TASK OBJECTIVE:
Repeat the records word for word.

Data extracted from a collection
Definition line_of (a walk : Z) (i : nat) : list Line :=
  if (Z.of_nat i <? MAX_DUMP_ROWS)%Z then [row a i]
  else if (Z.of_nat i =? MAX_DUMP_ROWS)%Z then [LMore (walk - MAX_DUMP_ROWS)] else [].

Lemma dump_rows_run a walk n i u out : (0 <= u < 2 ^ 64)%Z → walk = Z.of_nat (i + n) → (walk < 2 ^ 64)%Z →
  dump_rows byte_at a walk n i u out =
    (Ok (Z.min (2 ^ 64 - 1) (u + usable_sum (region_at byte_at a <$> seq i n))), out ++ concat (line_of a walk <$> seq i n)).
Proof using is_bytes.
  intros Hu Hw Hlt. revert i u out Hu Hw. induction n as [|n IH]; intros i u out Hu Hw.
  { cbn [dump_rows seq fmap list_fmap concat]. rewrite app_nil_r. unfold usable_sum. cbn [sumZ]. munfold. rewrite Z.add_0_r, Z.min_r by lia. done. }
  cbn [dump_rows seq fmap list_fmap concat]. set (r := region_at byte_at a i).
  destruct (region_at_wf a i) as (_ & [Hr _] & _). fold r in Hr. unfold usable_sum. cbn [sumZ].
  set (u' := if (rkind r =? USABLE)%Z then _ else _).
  assert (u' = Z.min (2 ^ 64 - 1) (u + (if (rkind r =? USABLE)%Z then rpages r else 0%Z))) as Eu.
  { unfold u'. destruct (rkind r =? USABLE)%Z; unfold sat_add; lia. }
  assert (0 <= u' < 2 ^ 64)%Z as Hu' by (rewrite Eu; destruct (rkind r =? USABLE)%Z; lia).
  assert (∀ l, (0 <= usable_sum (region_at byte_at a <$> l))%Z) as Hpos.
  { intros l. apply sumZ_nonneg. intros x (j & -> & _)%list_elem_of_fmap. destruct (region_at_wf a j) as (_ & [? _] & _).
    cbn beta. destruct (rkind (region_at byte_at a j) =? USABLE)%Z; lia. }
  specialize (Hpos (seq (S i) n)). fold (usable_sum (region_at byte_at a <$> seq (S i) n)).
  assert (∀ out', dump_rows byte_at a walk n (i + 1) u' out' = (Ok (Z.min (2 ^ 64 - 1) (u +
    ((if (rkind r =? USABLE)%Z then rpages r else 0%Z) + usable_sum (region_at byte_at a <$> seq (S i) n)))),
    out' ++ concat (line_of a walk <$> seq (S i) n))) as Hrest.
  { intros out'. rewrite IH by (done || lia). replace (i + 1) with (S i) by lia. do 2 f_equal.
    rewrite Eu. destruct (rkind r =? USABLE)%Z; lia. }
  unfold line_of at 1. fold r. unfold row. fold r. rewrite app_assoc. unfold kprintln. munfold.
  destruct (Z.ltb_spec (Z.of_nat i) MAX_DUMP_ROWS); [apply Hrest|].
  destruct (Z.eqb_spec (Z.of_nat i) MAX_DUMP_ROWS) as [Ei|_].
  - rewrite arith_in by (unfold in_u; lia). apply Hrest.
  - rewrite app_nil_r. apply Hrest.
Qed.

SOLVED PROBLEM:
Definition line_of (a walk : Z) (i : nat) : list Line :=
  if (Z.of_nat i <? MAX_DUMP_ROWS)%Z then [row a i]
  else if (Z.of_nat i =? MAX_DUMP_ROWS)%Z then [LMore (walk - MAX_DUMP_ROWS)] else [].

Lemma dump_rows_run a walk n i u out : (0 <= u < 2 ^ 64)%Z → walk = Z.of_nat (i + n) → (walk < 2 ^ 64)%Z →
  dump_rows byte_at a walk n i u out =
    (Ok (Z.min (2 ^ 64 - 1) (u + usable_sum (region_at byte_at a <$> seq i n))), out ++ concat (line_of a walk <$> seq i n)).
Proof using is_bytes.
  intros Hu Hw Hlt. revert i u out Hu Hw. induction n as [|n IH]; intros i u out Hu Hw.
  { cbn [dump_rows seq fmap list_fmap concat]. rewrite app_nil_r. unfold usable_sum. cbn [sumZ]. munfold. rewrite Z.add_0_r, Z.min_r by lia. done. }
  cbn [dump_rows seq fmap list_fmap concat]. set (r := region_at byte_at a i).
  destruct (region_at_wf a i) as (_ & [Hr _] & _). fold r in Hr. unfold usable_sum. cbn [sumZ].
  set (u' := if (rkind r =? USABLE)%Z then _ else _).
  assert (u' = Z.min (2 ^ 64 - 1) (u + (if (rkind r =? USABLE)%Z then rpages r else 0%Z))) as Eu.
  { unfold u'. destruct (rkind r =? USABLE)%Z; unfold sat_add; lia. }
  assert (0 <= u' < 2 ^ 64)%Z as Hu' by (rewrite Eu; destruct (rkind r =? USABLE)%Z; lia).
  assert (∀ l, (0 <= usable_sum (region_at byte_at a <$> l))%Z) as Hpos.
  { intros l. apply sumZ_nonneg. intros x (j & -> & _)%list_elem_of_fmap. destruct (region_at_wf a j) as (_ & [? _] & _).
    cbn beta. destruct (rkind (region_at byte_at a j) =? USABLE)%Z; lia. }
  specialize (Hpos (seq (S i) n)). fold (usable_sum (region_at byte_at a <$> seq (S i) n)).
  assert (∀ out', dump_rows byte_at a walk n (i + 1) u' out' = (Ok (Z.min (2 ^ 64 - 1) (u +
    ((if (rkind r =? USABLE)%Z then rpages r else 0%Z) + usable_sum (region_at byte_at a <$> seq (S i) n)))),
    out' ++ concat (line_of a walk <$> seq (S i) n))) as Hrest.
  { intros out'. rewrite IH by (done || lia). replace (i + 1) with (S i) by lia. do 2 f_equal.
    rewrite Eu. destruct (rkind r =? USABLE)%Z; lia. }
  unfold line_of at 1. fold r. unfold row. fold r. rewrite app_assoc. unfold kprintln. munfold.
  destruct (Z.ltb_spec (Z.of_nat i) MAX_DUMP_ROWS); [apply Hrest|].
  destruct (Z.eqb_spec (Z.of_nat i) MAX_DUMP_ROWS) as [Ei|_].
  - rewrite arith_in by (unfold in_u; lia). apply Hrest.
  - rewrite app_nil_r. apply Hrest.
Qed.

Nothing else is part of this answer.